WHAT IS REQUIRED ▸
Copy the data exactly from the line that contains "(** A [FileDescriptor]" through the line that contains "let '(r, k)", keeping both end lines and leaving out everything else.

*** ENTRIES SHOWN ***

(* ===== verification/FileDescriptor.v ===== *)
(** * File descriptors (libsponge/util/file_descriptor.{hh,cc})

    A [FileDescriptor] is a [shared_ptr] to an [FDWrapper]: several handles may
    name the same wrapper, and the wrapper's destructor runs when the last of
    them goes away.  [sys] is the part of the program's memory that holds the
    wrappers with their use counts, together with the kernel; a handle is the
    address of a wrapper. *)

From Stdlib Require Import ZArith Lia.
From S2P Require Import Prelude Buffer Kernel.

(** ** State *)

Record FDWrapper : Type := mkFDWrapper {
  _fd : Z;
  _eof : bool;
  _closed : bool;
  _read_count : Z;
  _write_count : Z
}.

Record sys (K : Type) : Type := mkSys {
  kern : K;
  wrappers : gmap Z FDWrapper;
  use_count : gmap Z Z;
  next_ptr : Z
}.
Arguments mkSys {K}.
Arguments kern {K}.
Arguments wrappers {K}.
Arguments use_count {K}.
Arguments next_ptr {K}.

(** A [FileDescriptor] object: the pointer [_internal_fd]. *)
Abbreviation FileDescriptor := Z (only parsing).

Definition F_GETFL : Z := 3.
Definition F_SETFL : Z := 4.
Definition O_NONBLOCK : Z := 2048.
Definition BUFFER_SIZE : Z := 1048576.

Section descriptors.
Context {K : Type} `{Kernel K}.

Definition lift {A} (r : res A) : M (sys K) A := fun s => a ← r; Ok (a, s).

(** A system call, and a checked one: [SystemCall(name, call)]. *)
Definition call {R} (c : syscall R) : M (sys K) R := fun s =>
  let '(r, k) := answer c (kern s) in Ok (r, mkSys k (wrappers s) (use_count s) (next_ptr s)).

Definition checked (c : syscall sysret) : M (sys K) Z :=
  r ← call c; lift (SystemCall r 0).

(** [*_internal_fd], and an assignment to its fields. *)
Definition deref (h : FileDescriptor) : M (sys K) FDWrapper := fun s =>
  match wrappers s !! h with Some w => Ok (w, s) | None => Fail MemoryFault end.

Definition update (h : FileDescriptor) (f : FDWrapper -> FDWrapper) : M (sys K) unit := fun s =>
  match wrappers s !! h with
  | Some w => Ok (tt, mkSys (kern s) (<[h := f w]> (wrappers s)) (use_count s) (next_ptr s))
  | None => Fail MemoryFault
  end.

(** ** Operations *)

Definition wrapper_new (fd : Z) : res FDWrapper :=
  if fd <? 0 then Fail RuntimeError else Ok (mkFDWrapper fd false false 0 0).

(** [FileDescriptor(fd)]: [make_shared<FDWrapper>(fd)]. *)
Definition new (fd : Z) : M (sys K) FileDescriptor := fun s =>
  w ← wrapper_new fd;
  let h := next_ptr s in
  Ok (h, mkSys (kern s) (<[h := w]> (wrappers s)) (<[h := 1]> (use_count s)) (h + 1)).

Definition set_closed (w : FDWrapper) : FDWrapper :=
  mkFDWrapper (_fd w) true true (_read_count w) (_write_count w).
Definition set_eof (w : FDWrapper) : FDWrapper :=
  mkFDWrapper (_fd w) true (_closed w) (_read_count w) (_write_count w).

(** [FDWrapper::close()], which is also [FileDescriptor::close()]. *)
Definition close (h : FileDescriptor) : M (sys K) unit :=
  w ← deref h;
  _ ← checked (Close (_fd w));
  update h set_closed.

Definition duplicate (h : FileDescriptor) : M (sys K) FileDescriptor := fun s =>
  match use_count s !! h with
  | Some n => Ok (h, mkSys (kern s) (wrappers s) (<[h := n + 1]> (use_count s)) (next_ptr s))
  | None => Fail MemoryFault
  end.

(** [~FDWrapper()]: a failure of [close()] is printed, not thrown. *)
Definition destruct_wrapper (w : FDWrapper) (k : K) : K :=
  if _closed w then k else (answer (Close (_fd w)) k).2.

(** [~FileDescriptor()]: [~shared_ptr()]. *)
Definition release (h : FileDescriptor) : M (sys K) unit := fun s =>
  match use_count s !! h, wrappers s !! h with
  | Some n, Some w =>
    if n =? 1
    then Ok (tt, mkSys (destruct_wrapper w (kern s)) (delete h (wrappers s)) (delete h (use_count s)) (next_ptr s))
    else Ok (tt, mkSys (kern s) (wrappers s) (<[h := n - 1]> (use_count s)) (next_ptr s))
  | _, _ => Fail MemoryFault
  end.

(** Several handles go out of scope, in this order. *)
Fixpoint release_all (hs : list FileDescriptor) : M (sys K) unit :=
  match hs with
  | [] => mret tt
  | h :: hs => _ ← release h; release_all hs
  end.

Definition register_read (h : FileDescriptor) : M (sys K) unit :=
  update h (fun w => mkFDWrapper (_fd w) (_eof w) (_closed w) (u32 (_read_count w + 1)) (_write_count w)).
Definition register_write (h : FileDescriptor) : M (sys K) unit :=
  update h (fun w => mkFDWrapper (_fd w) (_eof w) (_closed w) (_read_count w) (u32 (_write_count w + 1))).

Definition fd_num (h : FileDescriptor) : M (sys K) Z := w ← deref h; mret (_fd w).
Definition eof (h : FileDescriptor) : M (sys K) bool := w ← deref h; mret (_eof w).
Definition closed (h : FileDescriptor) : M (sys K) bool := w ← deref h; mret (_closed w).
Definition read_count (h : FileDescriptor) : M (sys K) Z := w ← deref h; mret (_read_count w).
Definition write_count (h : FileDescriptor) : M (sys K) Z := w ← deref h; mret (_write_count w).

(** [str.resize(n)] with a signed [n]: a negative one becomes a huge size. *)
Definition resize_signed (n : Z) (str : list byte) : res (list byte) :=
  if n <? 0 then Fail LengthError else Ok (resize n str).

(** [read(str, limit)] returns the new value of [str].  The kernel writes the
    bytes read to the start of the string's storage. *)
Definition read_into (str : list byte) (h : FileDescriptor) (limit : Z) : M (sys K) (list byte) :=
  let size_to_read := Z.min BUFFER_SIZE limit in
  let str := resize size_to_read str in
  fd ← fd_num h;
  '(r, data) ← call (Read fd size_to_read);
  str ← lift (memcpy str 0 data 0 (zlen data));
  bytes_read ← lift (SystemCall r 0);
  _ ← (if (0 <? limit) && (bytes_read =? 0) then update h set_eof else mret tt);
  if size_to_read <? bytes_read then lift (Fail RuntimeError) else
  str ← lift (resize_signed bytes_read str);
  _ ← register_read h;
  mret str.

Definition read (h : FileDescriptor) (limit : Z) : M (sys K) (list byte) := read_into [] h limit.

(** The [do ... while] loop of [write].  [fuel] bounds the number of calls of
    [writev]: each but the last one removes a byte at least. *)
Fixpoint write_loop (fuel : nat) (h : FileDescriptor) (buffer : BufferViewList) (total_bytes_written : Z)
    (write_all : bool) : M (sys K) Z :=
  match fuel with
  | O => lift (Fail OutOfFuel)
  | S fuel =>
    let iovecs := as_iovecs buffer in
    fd ← fd_num h;
    bytes_written ← checked (Writev fd iovecs);
    if (bytes_written =? 0) && negb (views_size buffer =? 0) then lift (Fail RuntimeError) else
    if views_size buffer <? bytes_written then lift (Fail RuntimeError) else
    _ ← register_write h;
    buffer ← lift (views_remove_prefix buffer (u64 bytes_written));
    let total_bytes_written := u64 (total_bytes_written + bytes_written) in
    if write_all && negb (views_size buffer =? 0)
    then write_loop fuel h buffer total_bytes_written write_all
    else mret total_bytes_written
  end.

Definition write (h : FileDescriptor) (buffer : BufferViewList) (write_all : bool) : M (sys K) Z :=
  write_loop (S (Z.to_nat (views_size buffer))) h buffer 0 write_all.

(** [write(str, write_all)] *)
Definition write_string (h : FileDescriptor) (str : list byte) (write_all : bool) : M (sys K) Z :=
  write h (views_of_string str) write_all.

Definition set_blocking (h : FileDescriptor) (blocking_state : bool) : M (sys K) unit :=
  fd ← fd_num h;
  flags ← checked (Fcntl fd F_GETFL 0);
  let flags := if blocking_state then Z.lxor flags (Z.land flags O_NONBLOCK) else Z.lor flags O_NONBLOCK in
  _ ← checked (Fcntl fd F_SETFL flags);
  mret tt.

End descriptors.

(** ** Lemmas *)

Definition set_kern {K} (k : K) (s : sys K) : sys K :=
  mkSys k (wrappers s) (use_count s) (next_ptr s).
Definition set_wrapper {K} (h : FileDescriptor) (w : FDWrapper) (s : sys K) : sys K :=
  mkSys (kern s) (<[h := w]> (wrappers s)) (use_count s) (next_ptr s).

(** What [j] writes, and a read, do to a wrapper. *)
Definition wrote (j : Z) (w : FDWrapper) : FDWrapper :=
  mkFDWrapper (_fd w) (_eof w) (_closed w) (_read_count w) (u32 (_write_count w + j)).
Definition did_read (at_end : bool) (w : FDWrapper) : FDWrapper :=
  mkFDWrapper (_fd w) (at_end || _eof w) (_closed w) (u32 (_read_count w + 1)) (_write_count w).

Lemma wrote_wrote i j w : wrote i (wrote j w) = wrote (j + i) w.
Proof. unfold wrote. cbn. f_equal. unfold u32. rewrite Zplus_mod_idemp_l. f_equal. lia. Qed.

(** A service is seen in the counts, also when they wrap around. *)
Lemma did_read_count e w : _read_count (did_read e w) <> _read_count w.
Proof. cbn. generalize (_read_count w). intros c E. wrap_lia. Qed.

Lemma wrote_count j w : 0 < j < M32 -> _write_count (wrote j w) <> _write_count w.
Proof. cbn. generalize (_write_count w). intros c Hj E. wrap_lia. Qed.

*** End of ENTRIES SHOWN ***

ANSWER FOR THIS EXERCISE ▸
(** A [FileDescriptor] object: the pointer [_internal_fd]. *)
Abbreviation FileDescriptor := Z (only parsing).

Definition F_GETFL : Z := 3.
Definition F_SETFL : Z := 4.
Definition O_NONBLOCK : Z := 2048.
Definition BUFFER_SIZE : Z := 1048576.

Section descriptors.
Context {K : Type} `{Kernel K}.

Definition lift {A} (r : res A) : M (sys K) A := fun s => a ← r; Ok (a, s).

(** A system call, and a checked one: [SystemCall(name, call)]. *)
Definition call {R} (c : syscall R) : M (sys K) R := fun s =>
  let '(r, k) := answer c (kern s) in Ok (r, mkSys k (wrappers s) (use_count s) (next_ptr s)).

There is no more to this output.